America has no national policy regarding health-care delivery, charges Davis. Cases of medical ethics "are decided on an individual basis, by different folks, at the moment."
There is no consistency from state to state, for example, on how we feel about when and how people should be allowed to die.
California has recently adopted the practice of "durable power of attorney," which empowers a designated person to decide the medical fate of another. But this is such a very new development, says Davis, that it has not yet been tested in court.
In the Netherlands, reports Davis, "active euthanasia" is now allowed, under strict guidelines and at the patient's request. Active euthanasia, unlike passive euthanasia, not only allows doctors to unplug life-support machines but would permit doctors, presumably, to cause death. So far, though, American medical ethicists have not been able to learn much about how the policy is working, since the only studies done have been in Dutch.
"In the real world," adds Davis, "passive euthanasia and active euthanasia are not so mutually exclusive." When a dying patient is given increased doses of morphine, for example, it relieves pain but it also suppresses respiration, perhaps hastening death. Is a doctor or nurse in this instance practicing active euthanasia or just making the patient's suffering a little more tolerable?

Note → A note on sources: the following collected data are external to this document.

Lemma Rasterize_invokes_in_scan_order_witness :
  StronglySorted before (concat (top_rows (Rasterize 32 wedge_triangle))) /\
  StronglySorted before (concat (bottom_rows (Rasterize 32 wedge_triangle))).
Proof.
  apply (Rasterize_invokes_in_scan_order 32 wedge_triangle).
  unfold ys_below_max, y_below_max.
  repeat split; vm_compute; congruence.
Defined.

(** X2.  For [y] coordinates below the largest [int], the shader is never
    invoked above the topmost or below the bottommost vertex: the top half
    stays within [y0 .. y2] and the bottom half within [y2 .. y1] of the
    sorted vertices. *)
Theorem Rasterize_stays_in_vertical_extent (fuel : nat) (t : verts) :
  ys_below_max t ->
  Forall (fun c => y0 (multiSwap t) <= py c <= y2 (multiSwap t))
         (concat (top_rows (Rasterize fuel t))) /\
  Forall (fun c => y2 (multiSwap t) <= py c <= y1 (multiSwap t))
         (concat (bottom_rows (Rasterize fuel t))) /\
  Forall (fun c => y0 (multiSwap t) <= py c <= y1 (multiSwap t))
         (trace (Rasterize fuel t)).
Proof.
  intros Hy. destruct (Rasterize_halves fuel t Hy) as [[Ht _] [Hb _]].
  pose proof (multiSwap_sorted t) as Hs.
  split; [ exact Ht | split; [ exact Hb | ] ].
  unfold trace. apply Forall_app. split.
  - eapply Forall_impl; [ | exact Ht ]. cbn beta. intros c Hc. lia.
  - eapply Forall_impl; [ | exact Hb ]. cbn beta. intros c Hc. lia.
Qed.

Lemma Rasterize_stays_in_vertical_extent_witness :
  Forall (fun c => y0 (multiSwap wedge_triangle) <= py c
                   <= y2 (multiSwap wedge_triangle))
         (concat (top_rows (Rasterize 32 wedge_triangle))) /\
  Forall (fun c => y2 (multiSwap wedge_triangle) <= py c
                   <= y1 (multiSwap wedge_triangle))
         (concat (bottom_rows (Rasterize 32 wedge_triangle))) /\
  Forall (fun c => y0 (multiSwap wedge_triangle) <= py c
                   <= y1 (multiSwap wedge_triangle))
         (trace (Rasterize 32 wedge_triangle)).
Proof.
  apply (Rasterize_stays_in_vertical_extent 32 wedge_triangle).
  unfold ys_below_max, y_below_max.
  repeat split; vm_compute; congruence.
Defined.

As thorny as these ethical questions are, however, Americans are more prone to think about them than they are to think about another big ethical problem: the allocation of resources for long-term care. Who should pay for the care of AIDS patients, for example, or the "old old," that fastest growing segment of the population? Without a coherent national policy, says Davis, "an awful lot of people are going to go without."
The United States and South Africa are the only industrialized nations in the world without any form of universal health coverage, she notes. The result is that in America we ration our health care based on factors like wealth and luck.
When it comes to health care for children, studies show that poor children are sicker than children from families of means. In the case of kidney transplants, we are more likely to help white males, says Davis. And in the case of AIDS, a patient in San Francisco will probably get better care than a patient somewhere else.
"The medical profession does not want to be regulated and the public doesn't want to pay for it (universal coverage). . . . We haven't come to grips with this."